Now, where to begin?  

ORIGINAL: HisManegirl

quote:

Katylied

Actually people in vanilla relationships also communicate at high levels. You may be shocked to know that they also have long and healthy relationships. Being kinky isn't that special.


I said many people not all, I know a lot of my vanilla male and female friends are not interested in sex, due to boredom with their partner. They have told me they don't enjoy it and would rather not bother at all.

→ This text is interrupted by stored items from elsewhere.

(** X4.  The generic parser drops no line when the parser has columns.
    With a separator that is not empty and column names that are
    distinct, the table has one row per line, in the order of the lines:
    the parts of the stripped line under the column names, a line with
    fewer parts than columns giving a shorter row, and the parts from
    the last column on put together again with single spaces (whatever
    the separator is) when there are more parts than columns. *)
Theorem generic_parser_rows (self : parser) (lines : list string) :
  separator self <> EmptyString -> columns self <> [] -> NoDup (columns self) ->
  _parse_generic_logs self lines
  = Ok (frame_of_rows
          (map (fun line =>
                  combine (columns self)
                    (values_for (columns self) (parts_of (separator self) line)))
             lines))
  /\ exists df, _parse_generic_logs self lines = Ok df
                /\ frame_len df = List.length lines.
Proof.
  intros Hsep Hcols Hnd. rewrite (generic_table self lines Hsep Hcols Hnd).
  split; [reflexivity|].
  eexists. split; [reflexivity|].
  unfold frame_len, frame_of_rows, DataFrame_of. cbn [frame_data].
  rewrite !length_map. reflexivity.
Qed.

End WithRuntime.

Lemma nodup_application : NoDup (Config.get_columns "application").
Proof.
  repeat (constructor; [cbn; intuition discriminate|]). constructor.
Qed.

(** The parser of the application logs on a line of two words and on a
    line of nine. *)
Lemma generic_parser_rows_witness :
  separator (configure "application") <> EmptyString
  /\ columns (configure "application") <> []
  /\ exists df,
       _parse_generic_logs (R := Reference.runtime) (configure "application")
         ["one two"; "1 app ERROR 42 main.py 7 disk is full"] = Ok df
       /\ frame_len df = 2.
Proof.
  split; [discriminate|]. split; [discriminate|].
  exact (proj2 (generic_parser_rows (R := Reference.runtime) (configure "application")
                  ["one two"; "1 app ERROR 42 main.py 7 disk is full"]
                  ltac:(discriminate) ltac:(discriminate) nodup_application)).
Defined.

End GenericFacts.

(* ================================================================= *)
(** ** Which parser a declared type reaches *)

Module DispatchFacts.
Import PyStr LogParser GenericFacts.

They have also told me they just don"t even talk about it with their partners.

You have just described several "lifestyle" couples I know. 

The communication that is stressed in everything I read regarding BDSM I believe enhances the experience.

I don't know any relationship where communication is not stressed.  And let's not even begin with counseling!  (maybe the military, but I'm not sure)

Variety adds to your sex life and it seems to me there are so many more avenues to experience variety in the Lifestyle compared to vanilla sex.

That is just sad.  I've had amazing, wonderfully varied vanilla.  The thing is - it's about the people, not about the positions.  Boring people have boring sex.  Interesting people have interesting sex.  At least that's been my experience.  I would be happy to continue researching that.  (I'm a geek and want to find the qualitative and quantitative truth at every turn, doncha know!  Suffering for science, that's me!)

No I'm not shocked that some vanilla people have long healthy relationships, but many do not due to lack of communication and fear of voicing their desires and being judged. So they just settle. 

This is just utter nonsense to be applied to "vanillas", not to mention bigotry.  The same nonsense can be said about any group.

As I'm sure there are many people in BDSM relationships who desire longer healthier relationships, but don't have them- which is why they are looking on here.

Is that why we are all here?  I can hear the agendas being changed all over the world.  

"Special" is another personal opinion and I choose to see my lifestyle as special. 

I would venture to say that what is special is you rather than some label.  Just a thought.
 
best,
sunshine




mjustinian -> RE: Daddy Dom, Master, Dom Which R U and why? (12/13/2010 11:48:25 AM)

I am Dominant, by that I can be a Daddy if I want or a strict Master. I like to be able to be what I want when I want.